By Ephrat Livni, Esq. | Last updated on

If you are planning to get divorced, don't decide where to file based on cheap fees or fast processing times alone. Getting divorced is easier or harder in different states, and there are various waiting periods and restrictions depending on the location.

But your major considerations will depend on the specifics of your situation -- whether you have children or property to split and whether you will be seeking spousal support, among others. Still, let's look at the 5 easiest places to get divorced, based on the combination of cheap filing fees and fast processing times, according to the Huffington Post.

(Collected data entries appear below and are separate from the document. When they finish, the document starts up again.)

(* ===== verification/Http.v ===== *)
(** * net/http: what the handlers read of a request and write as a response *)

From S2P Require Import Prelude GoStd JsonValue.
Import JsonValue.

Module Http.

(** [rq_form] is [r.Form] once [ParseForm] succeeded (the body's values before
    the query's), or nothing when it fails; [rq_basic] is what [r.BasicAuth]
    returns; [rq_body] is the JSON body when it decodes. *)
Record Request := mkRequest {
  rq_query : list (string * string);
  rq_form : option (list (string * string));
  rq_header : list (string * string);
  rq_basic : option (string * string);
  rq_path : list (string * string);
  rq_remote : string;
  rq_body : option json }.

(** [Get] of url.Values and http.Header: the first value, or "". *)
Definition Get (l : list (string * string)) (k : string) : string := default "" (aget k l).
Definition FormValue (r : Request) (k : string) : string := Get (default [] (rq_form r)) k.
Definition Query (r : Request) (k : string) : string := Get (rq_query r) k.
Definition Header (r : Request) (k : string) : string := Get (rq_header r) k.
Definition PathValue (r : Request) (k : string) : string := Get (rq_path r) k.
(** [Set] of url.Values: one value replaces those there. *)
Definition vset (k v : string) (l : list (string * string)) : list (string * string) :=
  (k, v) :: filter (λ kv, kv.1 ≠ k) l.

(** [JsonResp] is an object; [JsonBody] any value, of which nothing is sent when it
    does not encode. *)
Inductive Response :=
| HttpError (status : Z) (msg : string)
| JsonResp (status : Z) (body : list (string * json))
| JsonBody (status : Z) (body : option json)
| NoContent
| Redirect (location : string).

Definition StatusOK : Z := 200.
Definition StatusCreated : Z := 201.
Definition StatusBadRequest : Z := 400.
Definition StatusUnauthorized : Z := 401.
Definition StatusForbidden : Z := 403.
Definition StatusNotFound : Z := 404.
Definition StatusConflict : Z := 409.
Definition StatusTooManyRequests : Z := 429.
Definition StatusInternalServerError : Z := 500.

Definition status_of (r : Response) : Z :=
  match r with
  | HttpError s _ | JsonResp s _ | JsonBody s _ => s
  | NoContent => 204
  | Redirect _ => 302
  end.

(** The rows of a query: a slice that was never appended to is nil, sent as null. *)
Definition rows_json {A} (f : A → json) (l : list A) : json :=
  match l with [] => JNull | _ => JArr (f <$> l) end.

(** [int(d.Seconds())]. *)
Definition seconds_of (d : Z) : Z := d / 1000000000.

Lemma aget_vset_same k v l : aget k (vset k v l) = Some v.
Proof. simpl. by rewrite String.eqb_refl. Qed.
End Http.
(* ===== verification/Validate.v ===== *)
(** * Validation of claims against a schema (pkg/schema/validate.go)

    A schema becomes a JSON Schema document, which the jsonschema package
    compiles; the compiled form is kept per schema identifier.  The package is a
    parameter: what it compiles a document to, and how that judges a value. *)

From S2P Require Import Prelude GoStd Json JsonValue Schema.
Import JsonValue Schema.

(** github.com/santhosh-tekuri/jsonschema: [AddResource] and [Compile] of one
    document with format assertions on, and [Schema.Validate]. *)
Class JsonSchema := {
  js_schema : Type;
  js_compile : string → json → result js_schema;
  js_validate : js_schema → json → result unit }.

(** strconv.FormatFloat(v, 'f', -1, 64) of a number that is not a plain integer, and the
    %v form of values that are neither strings, numbers nor booleans. *)
Class GoFormat := { format_float : list byte → string; sprint_v : json → string }.

Module Validate.

Definition claimProp (typ : string) : json :=
  if typ =s "date" then JObj [("format", JStr "date"); ("type", JStr "string")]
  else if typ =s "number" then
    JObj [("pattern", JStr "^-?[0-9]+(\.[0-9]+)?$"); ("type", JStr "string")]
  else if typ =s "boolean" then JObj [("enum", JArr [JStr "true"; JStr "false"])]
  else JObj [("minLength", JInt 1); ("type", JStr "string")].

Definition schemaDoc (s : Schema) : json :=
  let props := of_pairs ((λ def, (cd_Name def, claimProp (cd_Type def))) <$> sch_Claims s) in
  let required := (λ def, JStr (cd_Name def)) <$> filter (λ def, cd_Required def = true) (sch_Claims s) in
  let doc := of_pairs [("$schema", JStr "https://json-schema.org/draft/2020-12/schema");
                       ("type", JStr "object"); ("properties", JObj props);
                       ("additionalProperties", JBool true)] in
  JObj (match required with [] => doc | _ => aset "required" (JArr required) doc end).

Section Compiled.
Context `{JsonSchema}.

(** The cache [compiled], by the schema's own identifier. *)
Definition Cache : Type := gmap string js_schema.

Definition compileSchema (s : Schema) : result js_schema :=
  js_compile ("tpt://" +s sch_ID s +s ".json") (schemaDoc s).

Definition compiledFor (reg : Registry) (schemaID : string) (compiled : Cache)
    : result js_schema * Cache :=
  match GetSchema reg schemaID with
  | Err e => (Err e, compiled)
  | Ok s =>
      match compiled !! sch_ID s with
      | Some v => (Ok v, compiled)
      | None =>
          match compileSchema s with
          | Err e => (Err (ErrWrap ("compile schema " +s sch_ID s) e), compiled)
          | Ok sch => (Ok sch, <[sch_ID s := sch]> compiled)
          end
      end
  end.

(** The claims as the object the validator sees. *)
Definition claims_data (claims : list (string * string)) : json :=
  JObj (of_pairs ((λ kv, (kv.1, JStr kv.2)) <$> claims)).

Definition Validate (reg : Registry) (schemaID : string) (claims : list (string * string))
    (compiled : Cache) : result unit * Cache :=
  let '(r, compiled') := compiledFor reg schemaID compiled in
  (match r with
   | Err e => Err e
   | Ok sch => wrap_err ("schema " +s schemaID) (js_validate sch (claims_data claims))
   end, compiled').

Section Any.
Context `{GoFormat}.
Definition stringify (v : json) : string :=
  match v with
  | JStr s => s
  | JInt z => Itoa z
  | JNumber t => format_float t
  | JBool true => "true"
  | JBool false => "false"
  | v => sprint_v v
  end.
Definition ValidateAny (reg : Registry) (schemaID : string) (claims : list (string * json))
    (compiled : Cache) : result unit * Cache :=
  Validate reg schemaID ((λ kv, (kv.1, stringify kv.2)) <$> claims) compiled.
End Any.

(** ** The cache is invisible *)

(** What [Validate] means: compile the schema registered now and judge the claims. *)
Definition validate_spec (reg : Registry) (schemaID : string) (claims : list (string * string)) : result unit :=
  match GetSchema reg schemaID with
  | Err e => Err e
  | Ok s =>
      match compileSchema s with
      | Err e => Err (ErrWrap ("compile schema " +s sch_ID s) e)
      | Ok sch => wrap_err ("schema " +s schemaID) (js_validate sch (claims_data claims))
      end
  end.

(** A process registers schemas (a duplicate panics, which leaves the registry
    alone) and validates claims, in any order. *)
Inductive Op := OpRegister (s : Schema) | OpValidate (id : string) (claims : list (string * string)).
Definition run_op (st : Registry * Cache) (op : Op) : Registry * Cache :=
  match op with
  | OpRegister s => (default st.1 (RegisterSchema s st.1), st.2)
  | OpValidate id claims => (st.1, snd (Validate st.1 id claims st.2))
  end.
Definition run_ops (ops : list Op) : Registry * Cache := foldl run_op (empty_registry, ∅) ops.

Definition cache_ok (st : Registry * Cache) : Prop :=
  registry_wf st.1 ∧
  ∀ id sch, st.2 !! id = Some sch → ∃ s, schemas st.1 !! id = Some s ∧ compileSchema s = Ok sch.

Lemma GetSchema_stored reg id s : registry_wf reg → GetSchema reg id = Ok s → schemas reg !! sch_ID s = Some s.
Proof.
  intros [Hs _]. unfold GetSchema. destruct (schemas reg !! id) as [s0|] eqn:E.
  - intros [= <-]. by rewrite (Hs _ _ E).
  - destruct (BaseID id =s id); [done|].
    destruct (schemas reg !! BaseID id) as [s0|] eqn:E2; [|done]. intros [= <-]. by rewrite (Hs _ _ E2).
Qed.

Lemma Validate_agrees st id claims :
  cache_ok st → fst (Validate st.1 id claims st.2) = validate_spec st.1 id claims.
Proof.
  intros [Hwf Hc]. unfold Validate, compiledFor, validate_spec.
  destruct (GetSchema st.1 id) as [s|e] eqn:E; [|done].
  destruct (st.2 !! sch_ID s) as [sch|] eqn:Es.
  - destruct (Hc _ _ Es) as (s' & Hs' & Hcomp).
    rewrite (GetSchema_stored _ _ _ Hwf E) in Hs'. injection Hs' as ->. by rewrite Hcomp.
  - by destruct (compileSchema s).
Qed.

Lemma run_op_ok st op : cache_ok st → cache_ok (run_op st op).
Proof.
  destruct st as [reg compiled]. intros [Hwf Hc]. simpl in *. destruct op as [s|id claims]; simpl.
  - destruct (RegisterSchema s reg) as [reg'|] eqn:E; [|done]. simpl.
    split; [by eapply RegisterSchema_wf|]. simpl. intros id sch Hl.
    destruct (Hc _ _ Hl) as (s' & Hs' & Hcomp). exists s'. split; [|done].
    unfold RegisterSchema in E. case_match; [done|]. injection E as <-. simpl.
    rewrite lookup_insert_ne; [done|]. congruence.
  - split; [done|]. simpl. unfold Validate, compiledFor. intros id' sch.
    destruct (GetSchema reg id) as [s|e] eqn:E; simpl; [|apply Hc].
    destruct (compiled !! sch_ID s); simpl; [apply Hc|].
    destruct (compileSchema s) as [sch'|] eqn:Es; simpl; [|apply Hc].
    intros [[<- <-]|[_ ?]]%lookup_insert_Some; [|by apply Hc].
    exists s. split; [by eapply GetSchema_stored|done].
Qed.

Lemma run_ops_ok ops : cache_ok (run_ops ops).
Proof.
  unfold run_ops. induction ops as [|op ops IH] using rev_ind.
  - split; [apply empty_registry_wf|]. intros id sch H'. done.
  - rewrite foldl_snoc. by apply run_op_ok.
Qed.

(** C34: the cache of compiled schemas never shows: after any history of
    registrations and validations, a validation gives what compiling the
    schema registered now would give. *)
Theorem validate_cache_equiv ops id claims :
  let st := run_ops ops in
  fst (Validate st.1 id claims st.2) = validate_spec st.1 id claims.
Proof. apply Validate_agrees, run_ops_ok. Qed.
End Compiled.
End Validate.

Top 5 Easiest States to File

  1. Alaska: In Alaska you can get divorced for $150 with a minimum of 30 days processing time. Although this is not the cheapest state in which to divorce, the processing speed give Alaska its rating of easiest state for divorce, with an ease of filing score of 100/100.
  2. South Dakota: This state earned an ease of filing rate of 98/100 for its $95 filing fee and 60 day minimum processing time, making it the second easiest state to get a divorce.
  3. Wyoming: Getting divorced in Wyoming is a steal, at a mere $70 dollars for filing fees. This state earned a 95/100 for ease of divorce based on the inexpensive fee and the 80 day processing time.
  4. Iowa: The state of Iowa gets a 93/100, making it the fourth easiest state to get a divorce. It costs $185 to file there and the minimum processing time is 90 days.
  5. Washington: Fifth on the list of easiest states to get a divorce is Washington, which has a relatively rapid minimum processing time of 90 days. But the filing fee in Washington is 4 times more than that of Wyoming. For $280 you can file for divorce.

This list notably features some states that weren't mentioned in our previous list of the best states to get a divorce.

Consult With Counsel

Of course there is more to consider than ease of divorce when you are splitting up with a spouse. Some states require you to live there for a minimum of a year, while others allow you to file for divorce if you've lived there only a day.

If you are considering a divorce, talk to a lawyer. Get guidance and find out how to make your divorce easy based on your actual circumstances.